Crecer siempre implica riesgos, por supuesto. El problema es que en la Argentina ese riesgo se convierte en temerario. Se ha consolidado un sistema que no le ofrece, al que se anima, una red de contención y que, al revés, actúa como una plomada que lo empuja hacia abajo. No lo estimula, sino todo lo contrario. Ni siquiera le abre una perspectiva de reconocimiento social. En la Argentina, crecer parece algo sospechoso, como si descontáramos que detrás del éxito siempre hay una trampa. Se disparan adjetivos y descalificaciones contra aquellos que innovan, producen y desafían sus propios límites: “siniestro”, le dijo Grabois a Mercado Libre. ¿Ha lamentado la Argentina el éxodo del fundador de la empresa más exitosa del país? La mudanza de Galperin a Uruguay es, quizá, una clara metáfora del modelo argentino: el que crece se tiene que ir. ¿Se puede concebir un mensaje más desalentador para pequeños y medianos empresarios o para emprendedores de cualquier rubro?
Al campo argentino, que a pesar de todo ha dado un gran salto tecnológico, ha multiplicado su producción de manera asombrosa y ha sido pionero en la aplicación de nuevas técnicas, se lo mira con una mezcla de prejuicios e incomprensión. Los hacedores, los que invierten y arriesgan su capital, los que se juegan y dan trabajo, no figuran en el cuadro de honor de la Argentina. Sienten que, al revés, se los estigmatiza y se los mira con desconfianza.
Esos sectores también conviven con los miedos de un país que se ha tornado imprevisible.
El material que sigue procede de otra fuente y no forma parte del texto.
Fixpoint dumps (v : json) : string :=
  match v with
  | JNull => "null"
  | JBool b => if b then "true" else "false"
  | JInt n => str_Z n
  | JFloat x => dumps_float x
  | JStr s => dumps_str s
  | JArr l => "[" +:+ (str_join "," (List.map dumps l) +:+ "]")
  | JObj l => "{" +:+ (str_join "," (List.map member_text (py_sorted key_lt (List.map (fun kv => (kv.1, dumps kv.2)) l))) +:+ "}")
  end.

(** ** Decoding *)

Definition hex_value (c : ascii) : option Z :=
  if is_digit c then Some (digit_value c)
  else if (97 <=? code c) && (code c <=? 102) then Some (code c - 87)
  else if (65 <=? code c) && (code c <=? 70) then Some (code c - 55)
  else None.
Definition char_of (n : Z) : ascii := ascii_of_N (Z.to_N n).

(** The rest of a string literal, after the opening quote.  An escape of a
    character that is not ASCII is outside the model. *)
Fixpoint parse_chars (s : string) : option (string * string) :=
  match s with
  | EmptyString => None
  | String c r =>
      if Ascii.eqb c dquote then Some ("", r)
      else if Ascii.eqb c backslash then
        match r with
        | String e r' =>
            let unescaped := fun x => '(t, rest) ← parse_chars r'; Some (String x t, rest) in
            if Ascii.eqb e dquote || Ascii.eqb e backslash || Ascii.eqb e "/" then unescaped e
            else if Ascii.eqb e "b" then unescaped (char_of 8)
            else if Ascii.eqb e "t" then unescaped (char_of 9)
            else if Ascii.eqb e "n" then unescaped (char_of 10)
            else if Ascii.eqb e "f" then unescaped (char_of 12)
            else if Ascii.eqb e "r" then unescaped (char_of 13)
            else if Ascii.eqb e "u" then
              match r' with
              | String h1 (String h2 (String h3 (String h4 r''))) =>
                  a ← hex_value h1; b ← hex_value h2; c ← hex_value h3; d ← hex_value h4;
                  let n := ((a * 16 + b) * 16 + c) * 16 + d in
                  if n <? 128 then '(t, rest) ← parse_chars r''; Some (String (char_of n) t, rest) else None
              | _ => None
              end
            else None
        | EmptyString => None
        end
      else if code c <? 32 then None
      else '(t, rest) ← parse_chars r; Some (String c t, rest)
  end.

Definition parse_number (s : string) : option (json * string) :=
  let '(token, rest) := span number_char s in
  if str_empty token then None
  else if all_chars int_char token then
    match py_int_str token with Ok n => Some (JInt n, rest) | Err _ => None end
  else match py_float_str token with Ok x => Some (JFloat x, rest) | Err _ => None end.

(** [drop_prefix p s] is what follows [p] in [s]. *)
Fixpoint drop_prefix (p s : string) : option string :=
  match p, s with
  | EmptyString, _ => Some s
  | String a p', String b s' => if Ascii.eqb a b then drop_prefix p' s' else None
  | String _ _, EmptyString => None
  end.

Definition literals : list (string * json) :=
  [("null", JNull); ("true", JBool true); ("false", JBool false); ("NaN", JFloat nan);
   ("Infinity", JFloat infinity); ("-Infinity", JFloat neg_infinity)].
Fixpoint parse_literal (l : list (string * json)) (s : string) : option (json * string) :=
  match l with
  | [] => None
  | (text, v) :: l' => match drop_prefix text s with Some rest => Some (v, rest) | None => parse_literal l' s end
  end.

Fixpoint parse_value (fuel : nat) (s : string) : option (json * string) :=
  match fuel with
  | O => None
  | S fuel =>
      match s with
      | String c r =>
          if Ascii.eqb c dquote then '(t, rest) ← parse_chars r; Some (JStr t, rest)
          else if Ascii.eqb c "[" then
            match drop_prefix "]" r with
            | Some rest => Some (JArr [], rest)
            | None => '(l, rest) ← parse_items fuel r; Some (JArr l, rest)
            end
          else if Ascii.eqb c "{" then
            match drop_prefix "}" r with
            | Some rest => Some (JObj [], rest)
            | None => '(l, rest) ← parse_members fuel r; Some (JObj l, rest)
            end
          else match parse_literal literals s with Some r => Some r | None => parse_number s end
      | EmptyString => None
      end
  end
with parse_items (fuel : nat) (s : string) : option (list json * string) :=
  match fuel with
  | O => None
  | S fuel =>
      '(v, r) ← parse_value fuel s;
      match drop_prefix "," r with
      | Some r' => '(l, rest) ← parse_items fuel r'; Some (v :: l, rest)
      | None => rest ← drop_prefix "]" r; Some ([v], rest)
      end
  end
with parse_members (fuel : nat) (s : string) : option (list (string * json) * string) :=
  match fuel with
  | O => None
  | S fuel =>
      r0 ← drop_prefix (String dquote "") s;
      '(k, r1) ← parse_chars r0;
      r2 ← drop_prefix ":" r1;
      '(v, r) ← parse_value fuel r2;
      match drop_prefix "," r with
      | Some r' => '(l, rest) ← parse_members fuel r'; Some ((k, v) :: l, rest)
      | None => rest ← drop_prefix "}" r; Some ([(k, v)], rest)
      end
  end.

(** [json.loads]: every value takes a character, so the length of the text
    is fuel enough. *)
Definition loads (s : string) : option json :=
  match parse_value (S (String.length s)) s with
  | Some (v, EmptyString) => Some v
  | _ => None
  end.

Example json_examples :
  loads (dumps (JObj [("b", JArr [JInt (-12); JFloat 0.1; JNull]); ("a", JStr "x\n"); ("c", JBool true)]))
    = Some (JObj [("a", JStr "x\n"); ("b", JArr [JInt (-12); JFloat 0.1; JNull]); ("c", JBool true)]) /\
  dumps (JObj [("b", JFloat 1e16); ("a", JArr [])]) =
    String.concat (String dquote "") ["{"; "a"; ":[],"; "b"; ":1e+16}"].
Proof. vm_compute. split; reflexivity. Qed.

(** ** Decoding what was encoded *)

Definition ascii_str (s : string) : bool := all_chars (fun c => code c <? 128) s.

(** Values of the model: ASCII strings, objects with distinct keys (as a
    Python dict has). *)
Fixpoint json_ok (v : json) : bool :=
  match v with
  | JStr s => ascii_str s
  | JArr l => forallb json_ok l
  | JObj l => forallb (fun kv => ascii_str kv.1 && json_ok kv.2) l && bool_decide (NoDup (List.map fst l))
  | _ => true
  end.

(** The decoded value: the same with every object's members in key order. *)
Fixpoint normal (v : json) : json :=
  match v with
  | JArr l => JArr (List.map normal l)
  | JObj l => JObj (py_sorted key_lt (List.map (fun kv => (kv.1, normal kv.2)) l))
  | v => v
  end.

Fixpoint json_size (v : json) : nat :=
  match v with
  | JArr l => S (list_sum (List.map (fun x => S (json_size x)) l))
  | JObj l => S (list_sum (List.map (fun kv => S (json_size kv.2)) l))
  | _ => 1
  end.

(** *** Strings *)

Lemma parse_chars_char c t : (code c <? 128) = true ->
  parse_chars (dumps_char c +:+ t) = ('(u, rest) ← parse_chars t; Some (String c u, rest)).
Proof.
  destruct c as [[] [] [] [] [] [] [] []]; intros H; try discriminate H; reflexivity.
Qed.

Lemma parse_chars_dumps s rest : ascii_str s = true ->
  parse_chars (dumps_chars s +:+ String dquote rest) = Some (s, rest).
Proof.
  induction s as [|c s IH]; [done|]. cbn [ascii_str all_chars dumps_chars]. intros [Hc Hs]%andb_prop.
  rewrite str_app_assoc, parse_chars_char by done. by rewrite IH.
Qed.

Lemma dumps_str_app s rest : dumps_str s +:+ rest = String dquote (dumps_chars s +:+ String dquote rest).
Proof.
  unfold dumps_str. change (String dquote (dumps_chars s +:+ String dquote "") +:+ rest)
    with (String dquote ((dumps_chars s +:+ String dquote "") +:+ rest)). by rewrite str_app_assoc.
Qed.

(** *** Numbers *)

(** What may follow a value. *)
Definition delimits (s : string) : Prop :=
  match s with String c _ => number_char c = false | EmptyString => True end.

Lemma literal_not_digit c r : is_digit c = true -> parse_literal literals (String c r) = None.
Proof.
  intros H. unfold literals. cbn [parse_literal drop_prefix].
  assert (Hne : forall a, is_digit a = false -> Ascii.eqb a c = false)
    by (intros a Ha; apply Ascii.eqb_neq; intros ->; congruence).
  by rewrite !Hne.
Qed.
Lemma literal_not_minus_digit c r : is_digit c = true -> parse_literal literals ("-" +:+ String c r) = None.
Proof.
  intros H. change ("-" +:+ String c r) with (String "-" (String c r)). unfold literals. cbn [parse_literal drop_prefix].
  assert (Hne : forall a, is_digit a = false -> Ascii.eqb a c = false)
    by (intros a Ha; apply Ascii.eqb_neq; intros ->; congruence).
  rewrite (Hne "I"%char) by done. reflexivity.
Qed.

(** A value whose text starts as a number does is read as one. *)
Lemma parse_value_number fuel (neg : bool) c r :
  is_digit c = true -> parse_value (S fuel) ((if neg then "-" else "") +:+ String c r) =
    parse_number ((if neg then "-" else "") +:+ String c r).
Proof.
  intros H. destruct neg.
  - cbn [parse_value]. change ("-" +:+ String c r) with (String "-" (String c r)).
    change (Ascii.eqb "-" dquote) with false. change (Ascii.eqb "-" "[") with false. change (Ascii.eqb "-" "{") with false.
    cbv iota. change (String "-" (String c r)) with ("-" +:+ String c r). by rewrite literal_not_minus_digit.
  - change ("" +:+ String c r) with (String c r). cbn [parse_value].
    assert (Hne : forall a, is_digit a = false -> Ascii.eqb c a = false)
      by (intros a Ha; apply Ascii.eqb_neq; intros ->; congruence).
    rewrite !Hne by done. cbv iota. by rewrite literal_not_digit.
Qed.

Lemma parse_number_token token rest v : token <> "" -> all_chars number_char token = true -> delimits rest ->
  (if all_chars int_char token then match py_int_str token with Ok n => Some (JInt n) | Err _ => None end
   else match py_float_str token with Ok x => Some (JFloat x) | Err _ => None end) = Some v ->
  parse_number (token +:+ rest) = Some (v, rest).
Proof.
  intros Hne Ht Hr Hv. unfold parse_number. rewrite span_app by (done || by destruct rest).
  assert (str_empty token = false) as -> by (by destruct token).
  destruct (all_chars int_char token).
  - destruct (py_int_str token); [|done]. by injection Hv as <-.
  - destruct (py_float_str token); [|done]. by injection Hv as <-.
Qed.

Lemma parse_int fuel n rest : delimits rest -> parse_value (S fuel) (str_Z n +:+ rest) = Some (JInt n, rest).
Proof.
  intros Hr. assert (Htext : exists (neg : bool) c r, str_Z n = (if neg then "-" else "") +:+ String c r /\ is_digit c = true /\
    all_chars is_digit (String c r) = true).
  { destruct (Z.le_gt_cases 0 n) as [Hn|Hn].
    - destruct (str_Z_nonneg n Hn) as (Hd & _ & Hl). exists false. destruct (str_Z n) as [|c r]; [done|].
      exists c, r. split; [done|]. split; [|done]. simpl in Hd. by apply andb_prop in Hd as [? _].
    - destruct (str_Z_nonneg (- n) ltac:(lia)) as (Hd & _ & Hl). exists true. rewrite str_Z_neg by done.
      destruct (str_Z (- n)) as [|c r]; [done|].
      exists c, r. split; [done|]. split; [|done]. simpl in Hd. by apply andb_prop in Hd as [? _]. }
  destruct Htext as (neg & c & r & E & Hc & Hd). rewrite E, str_app_assoc.
  change (String c r +:+ rest) with (String c (r +:+ rest)). rewrite parse_value_number by done.
  change (String c (r +:+ rest)) with (String c r +:+ rest). rewrite <-str_app_assoc, <-E.
  assert (Hi : all_chars int_char (str_Z n) = true).
  { rewrite E, all_chars_app, (all_chars_impl is_digit int_char (String c r)) by (done || (intros; unfold int_char; by apply orb_true_intro; left)).
    by destruct neg. }
  apply parse_number_token; [by rewrite E; destruct neg| |done|by rewrite Hi, py_int_str_Z].
  apply (all_chars_impl int_char); [|done]. intros x. unfold int_char, number_char. lia.
Qed.

Lemma float_class x : isfinite x = false ->
  x = nan \/ x = infinity \/ x = neg_infinity.
Proof.
  rewrite isfinite_spec. intros H. rewrite <-(SF2Prim_Prim2SF x). destruct (Prim2SF x) as [s|s| |s m e]; try done.
  - destruct s; [right; right|right; left]; reflexivity.
  - left. reflexivity.
Qed.

Lemma parse_float fuel x rest : delimits rest -> parse_value (S fuel) (dumps_float x +:+ rest) = Some (JFloat x, rest).
Proof.
  intros Hr. destruct (isfinite x) eqn:Hf.
  - assert (dumps_float x = repr_float x) as ->.
    { unfold dumps_float. pose proof (isfinite_nan x Hf) as Hn. unfold fnan in Hn. rewrite Hn.
      apply isfinite_val in Hf as [Hnan Hb]. 
      assert ((x =? infinity)%float = false) as ->.
      { apply feqb_false; [done..|]. change (fval infinity) with over. lia. }
      assert ((x =? neg_infinity)%float = false) as ->; [|done].
      apply feqb_false; [done..|]. change (fval neg_infinity) with (- over). lia. }
    pose proof (repr_float_number x Hf) as Hnum. pose proof (float_repr x) as Hrt.
    destruct (repr_float_text x Hf) as (neg & t & E & ((c & r & -> & Hc) & _ & Hint) & _).
    rewrite E, str_app_assoc. change (String c r +:+ rest) with (String c (r +:+ rest)).
    rewrite parse_value_number by done. change (String c (r +:+ rest)) with (String c r +:+ rest).
    rewrite <-str_app_assoc, <-E. apply parse_number_token; [by rewrite E; destruct neg|done|done|].
    rewrite E at 1. rewrite all_chars_app, Hint, andb_false_r, Hrt. done.
  - destruct (float_class x Hf) as [->|[->| ->]]; reflexivity.
Qed.

(** *** Arrays and objects *)

Lemma drop_prefix_self p s : drop_prefix p (p +:+ s) = Some s.
Proof.
  induction p as [|c p IH]; [done|]. change (String c p +:+ s) with (String c (p +:+ s)). cbn [drop_prefix].
  by rewrite Ascii.eqb_refl.
Qed.
(* ===== verification/Contracts.v ===== *)
(** * Shared records (src/nanodelta/contracts.py) and Gold features (features.py)

    The enumerations every component uses, the canonical candle with the
    checks of its constructor, and the deterministic Silver-to-Gold
    materialisation of features. *)

From Stdlib Require Import ZArith Floats.
From stdpp Require Import prelude strings list numbers sorting.
From S2P Require Import Prelude PyData PyFloat FloatTheory PyText Sha256 PyTime.

Inductive Market := NSE | FOREX | CRYPTO.
Definition Market_value (m : Market) : string :=
  match m with NSE => "nse" | FOREX => "forex" | CRYPTO => "crypto" end.

Inductive Provider := DHAN | TRUEDATA | OANDA | OKX | POLONIEX.
Definition Provider_value (p : Provider) : string :=
  match p with
  | DHAN => "dhan" | TRUEDATA => "truedata" | OANDA => "oanda" | OKX => "okx" | POLONIEX => "poloniex"
  end.

Inductive AdvisoryAction := BUY | SELL | ABSTAIN.
Definition AdvisoryAction_value (a : AdvisoryAction) : string :=
  match a with BUY => "BUY" | SELL => "SELL" | ABSTAIN => "ABSTAIN" end.

Inductive EventType := CANDLE | QUOTE | TRADE | ORDER_BOOK | INSTRUMENT.

#[export] Instance Market_eq_dec : EqDecision Market.
Proof. solve_decision. Defined.
#[export] Instance Provider_eq_dec : EqDecision Provider.
Proof. solve_decision. Defined.
#[export] Instance AdvisoryAction_eq_dec : EqDecision AdvisoryAction.
Proof. solve_decision. Defined.
#[export] Instance EventType_eq_dec : EqDecision EventType.
Proof. solve_decision. Defined.

(** Enum members are compared by identity. *)
#[export] Instance py_eq_Market : PyEq Market := fun a b => bool_decide (a = b).
#[export] Instance py_eq_Market_leibniz : PyEqLeibniz Market.
Proof. intros a b. apply bool_decide_eq_true. Qed.
#[export] Instance py_eq_AdvisoryAction : PyEq AdvisoryAction := fun a b => bool_decide (a = b).
#[export] Instance py_eq_AdvisoryAction_leibniz : PyEqLeibniz AdvisoryAction.
Proof. intros a b. apply bool_decide_eq_true. Qed.

(** ** CanonicalCandle *)

Record CanonicalCandle := {
  cc_record_id : string;
  cc_raw_record_id : string;
  cc_market : Market;
  cc_provider : Provider;
  cc_symbol : string;
  cc_timeframe : string;
  cc_open_time : datetime;
  cc_open : float;
  cc_high : float;
  cc_low : float;
  cc_close : float;
  cc_volume : float;
  cc_is_settled : bool;
  cc_schema_version : Z }.

(** [CanonicalCandle.__post_init__] *)
Definition CanonicalCandle_post_init (c : CanonicalCandle) : result unit :=
  _ ← utc c.(cc_open_time) "open_time";
  _ ← raise_if (negb (forallb isfinite [c.(cc_open); c.(cc_high); c.(cc_low); c.(cc_close); c.(cc_volume)]))
        (ValueError "OHLCV values must be finite");
  _ ← raise_if (c.(cc_volume) <? 0)%float (ValueError "volume cannot be negative");
  _ ← raise_if (fgt c.(cc_low) (fmin c.(cc_open) c.(cc_close))
                || (c.(cc_high) <? fmax c.(cc_open) c.(cc_close))%float)
        (ValueError "OHLC values are inconsistent");
  raise_if (fgt c.(cc_low) c.(cc_high)) (ValueError "low cannot exceed high").

(** ** FeatureRecord and [materialize_features] *)

Record FeatureRecord := {
  fr_record_id : string;
  fr_candle_record_id : string;
  fr_market : Market;
  fr_symbol : string;
  fr_timeframe : string;
  fr_event_time : datetime;
  fr_close : float;
  fr_return_1 : float;
  fr_range_pct : float;
  fr_body_pct : float;
  fr_volume_change : option float;
  fr_feature_version : Z }.

(** [groups[(market.value, symbol, timeframe)].append(candle)] over a
    [defaultdict(list)]: settled candles by series, in arrival order. *)
Definition series_key (c : CanonicalCandle) : string * string * string :=
  (Market_value c.(cc_market), c.(cc_symbol), c.(cc_timeframe)).

Definition group_candles (candles : list CanonicalCandle)
    : dict (string * string * string) (list CanonicalCandle) :=
  foldl (fun groups c =>
           if c.(cc_is_settled)
           then <[series_key c := default [] (groups !! series_key c) ++ [c]]> groups
           else groups) ∅ candles.

(** One loop iteration over a pair of consecutive candles. *)
Definition feature_of (previous current : CanonicalCandle) : result (option FeatureRecord) :=
  if ((previous.(cc_close) =? 0) || (current.(cc_open) =? 0))%float then mret None
  else
    volume_change ← (if fgt previous.(cc_volume) 0
                     then q ← fdiv current.(cc_volume) previous.(cc_volume); mret (Some (q - 1)%float)
                     else mret None);
    return_q ← fdiv current.(cc_close) previous.(cc_close);
    range_pct ← fdiv (current.(cc_high) - current.(cc_low))%float current.(cc_open);
    body_pct ← fdiv (current.(cc_close) - current.(cc_open))%float current.(cc_open);
    mret (Some {|
      fr_record_id := stable_id [current.(cc_record_id); "features"; str_Z 1];
      fr_candle_record_id := current.(cc_record_id);
      fr_market := current.(cc_market);
      fr_symbol := current.(cc_symbol);
      fr_timeframe := current.(cc_timeframe);
      fr_event_time := current.(cc_open_time);
      fr_close := current.(cc_close);
      fr_return_1 := (return_q - 1)%float;
      fr_range_pct := range_pct;
      fr_body_pct := body_pct;
      fr_volume_change := volume_change;
      fr_feature_version := 1 |}).

(** Candles are sorted by [open_time], which their constructor checked to be
    aware, so comparing them does not raise. *)
Definition candle_before (a b : CanonicalCandle) : bool :=
  (instant a.(cc_open_time) <? instant b.(cc_open_time))%Z.

Definition group_features (group : list CanonicalCandle) : result (list FeatureRecord) :=
  features ← map_result (fun '(p, c) => feature_of p c) (consecutive (py_sorted candle_before group));
  mret (somes features).

(** [(row.market.value, row.symbol, row.event_time)] as a sort key. *)
Definition feature_before (a b : FeatureRecord) : bool :=
  let ma := Market_value a.(fr_market) in let mb := Market_value b.(fr_market) in
  str_ltb ma mb || (String.eqb ma mb &&
    (str_ltb a.(fr_symbol) b.(fr_symbol) || (String.eqb a.(fr_symbol) b.(fr_symbol) &&
      (instant a.(fr_event_time) <? instant b.(fr_event_time))%Z))).

Definition materialize_features (candles : list CanonicalCandle) : result (list FeatureRecord) :=
  rows ← map_result group_features (dict_values (group_candles candles));
  mret (py_sorted feature_before (mjoin rows)).

(** ** Theorems *)

(** The divisions are all guarded: no candle list makes the code raise. *)
Lemma feature_of_total p c : exists o, feature_of p c = Ok o.
Proof.
  unfold feature_of. destruct (_ || _)%bool eqn:E; [eauto|].
  apply orb_false_iff in E as [Hp Hc].
  destruct (fgt (cc_volume p) 0) eqn:Hv.
  - rewrite (fdiv_ok _ _ (fgt_0_nonzero _ Hv)). simpl.
    rewrite (fdiv_ok _ _ Hp), !(fdiv_ok _ _ Hc). simpl. eauto.
  - simpl. rewrite (fdiv_ok _ _ Hp), !(fdiv_ok _ _ Hc). simpl. eauto.
Qed.

Lemma group_candles_members candles k group c :
  group_candles candles !! k = Some group -> c ∈ group ->
  c ∈ candles /\ c.(cc_is_settled) = true /\ series_key c = k.
Proof.
  unfold group_candles.
  assert (Hgen : forall seen (d : dict (string * string * string) (list CanonicalCandle)),
    (forall k group c, d !! k = Some group -> c ∈ group ->
       c ∈ seen /\ c.(cc_is_settled) = true /\ series_key c = k) ->
    forall k group c,
      foldl (fun groups c => if c.(cc_is_settled)
             then <[series_key c := default [] (groups !! series_key c) ++ [c]]> groups
             else groups) d candles !! k = Some group -> c ∈ group ->
      c ∈ seen ++ candles /\ c.(cc_is_settled) = true /\ series_key c = k).
  { clear. induction candles as [|x candles IH]; intros seen d Hd k group c; simpl.
    - rewrite app_nil_r. apply Hd.
    - rewrite (assoc_L app seen [x] candles : seen ++ x :: candles = (seen ++ [x]) ++ candles).
      apply IH. clear k group c. intros k group c. destruct (cc_is_settled x) eqn:Hx.
      + rewrite dict_lookup_insert. case_decide as Hk.
        * intros [= <-]. rewrite elem_of_app, list_elem_of_singleton. intros [Hc| ->]; [|set_solver].
          destruct (d !! series_key x) as [g|] eqn:Hg; simpl in Hc; [|by apply elem_of_nil in Hc].
          destruct (Hd _ _ _ Hg Hc) as (? & ? & ?). set_solver.
        * intros Hg Hc. destruct (Hd _ _ _ Hg Hc) as (? & ? & ?). set_solver.
      + intros Hg Hc. destruct (Hd _ _ _ Hg Hc) as (? & ? & ?). set_solver. }
  intros Hk Hc. apply (Hgen [] ∅) with (k := k) (group := group); [|done..].
  intros k' g' c' H'. by rewrite dict_lookup_empty in H'.
Qed.

Lemma group_candles_wf candles : dict_wf (group_candles candles).
Proof.
  unfold group_candles.
  assert (dict_wf (∅ : dict (string * string * string) (list CanonicalCandle))) as H by apply dict_wf_empty.
  revert H. generalize (∅ : dict (string * string * string) (list CanonicalCandle)).
  induction candles as [|x candles IH]; intros d Hd; simpl; [done|]. apply IH.
  case_match; [by apply dict_wf_insert | done].
Qed.

Lemma candle_sorted group : StronglySorted (not_after candle_before) (py_sorted candle_before group).
Proof.
  apply (py_sorted_sorted candle_before (fun _ => True)); unfold not_after, candle_before.
  - intros x y _ _. rewrite Z.ltb_lt, Z.ltb_ge. lia.
  - intros x y z _ _ _. rewrite !Z.ltb_ge. lia.
  - by apply Forall_true.
Qed.

(** No list of candles makes the materialisation raise. *)
Lemma materialize_total candles : exists rows, materialize_features candles = Ok rows.
Proof.
  unfold materialize_features.
  destruct (map_result_total group_features (dict_values (group_candles candles))) as [rows ->]; [|cbn; eauto].
  intros g _. unfold group_features.
  destruct (map_result_total (fun '(p, c) => feature_of p c)
    (consecutive (py_sorted candle_before g))) as [fs ->]; [|cbn; eauto].
  intros [p c] _. apply feature_of_total.
Qed.

(** Gold is a function of settled Silver only: [materialize_features] always
    returns, and every feature it returns comes from two settled candles of
    one (market, symbol, timeframe) series, the earlier one not after the
    later one, by the documented formulas. *)
Theorem materialize_features_sound candles :
  exists rows, materialize_features candles = Ok rows /\
  forall f, f ∈ rows -> exists p c,
    p ∈ candles /\ c ∈ candles /\ p.(cc_is_settled) = true /\ c.(cc_is_settled) = true /\
    series_key p = series_key c /\ (instant p.(cc_open_time) <= instant c.(cc_open_time))%Z /\
    feature_of p c = Ok (Some f).
Proof.
  destruct (materialize_total candles) as [rows' E]. rewrite E. eexists; split; [done|]. intros f Hf.
  unfold materialize_features in E. inv_ok E. subst rows'. rename a into rows, Hok into Hrows.
  apply py_sorted_elem, list_elem_of_join in Hf as (fs & Hf & Hfs).
  destruct (map_result_elem _ _ _ _ Hrows Hfs) as (g & Hg & Hgf).
  unfold group_features in Hgf. inv_ok Hgf. subst fs.
  apply somes_elem in Hf. destruct (map_result_elem _ _ _ _ Hok Hf) as ([p c] & Hpc & Hfo).
  apply (consecutive_elem _ _ _ _ (candle_sorted g)) in Hpc as (Hp & Hc & Hle).
  apply py_sorted_elem in Hp, Hc.
  apply (dict_values_elem _ _ (group_candles_wf candles)) in Hg as [k Hk].
  destruct (group_candles_members _ _ _ _ Hk Hp) as (? & ? & ?).
  destruct (group_candles_members _ _ _ _ Hk Hc) as (? & ? & ?).
  exists p, c. unfold not_after, candle_before in Hle. rewrite Z.ltb_ge in Hle.
  repeat split; try done. congruence.
Qed.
Sienten el aliento del Estado en la nuca, temen las usurpaciones, los ataques a silobolsas, los cambios abruptos en las reglas de comercialización. Escuchan desde el poder que exportar alimentos “es una maldición”. Asisten a la “justicia popular” de Grabois, que tomó un campo por mano propia. A eso se suman medidas como la que suspendió, hace algunas semanas, la exportación de maíz. Son hechos que tienen secuelas económicas, por supuesto, pero también psicológicas: provocan incertidumbre, impotencia, desconcierto.
La bajada de línea en la Argentina parece clara: crecer puede ser más peligroso que quedarte donde estás; te puede hacer más vulnerable. Achicarte, incluso, puede ser mejor y hasta más razonable. Los que eluden esa consigna pueden terminar convertidos en el blanco móvil de un estatismo voraz.
Hay síntomas, sin embargo, de una Argentina que no se rinde, que tiene empuje y vitalidad, que lucha contra molinos de viento y que, a pesar de todo, apuesta una y otra vez. Si a esa Argentina se la valorara como merece y se le sacara la soga del cuello, las perspectivas serían muy alentadoras. Un país que invita a crecer es un país que propone progreso en lugar de pobreza, y libertad en lugar de clientelismo. Se trata de empezar a desmontar miedos que, lamentablemente, están muy justificados. Las sociedades que han sabido levantarse (aun después de la devastación y la guerra) lo hicieron con esperanza y no con miedo. Construir esa esperanza es el gran desafío de una Argentina que hoy vive acosada por la incertidumbre y el temor.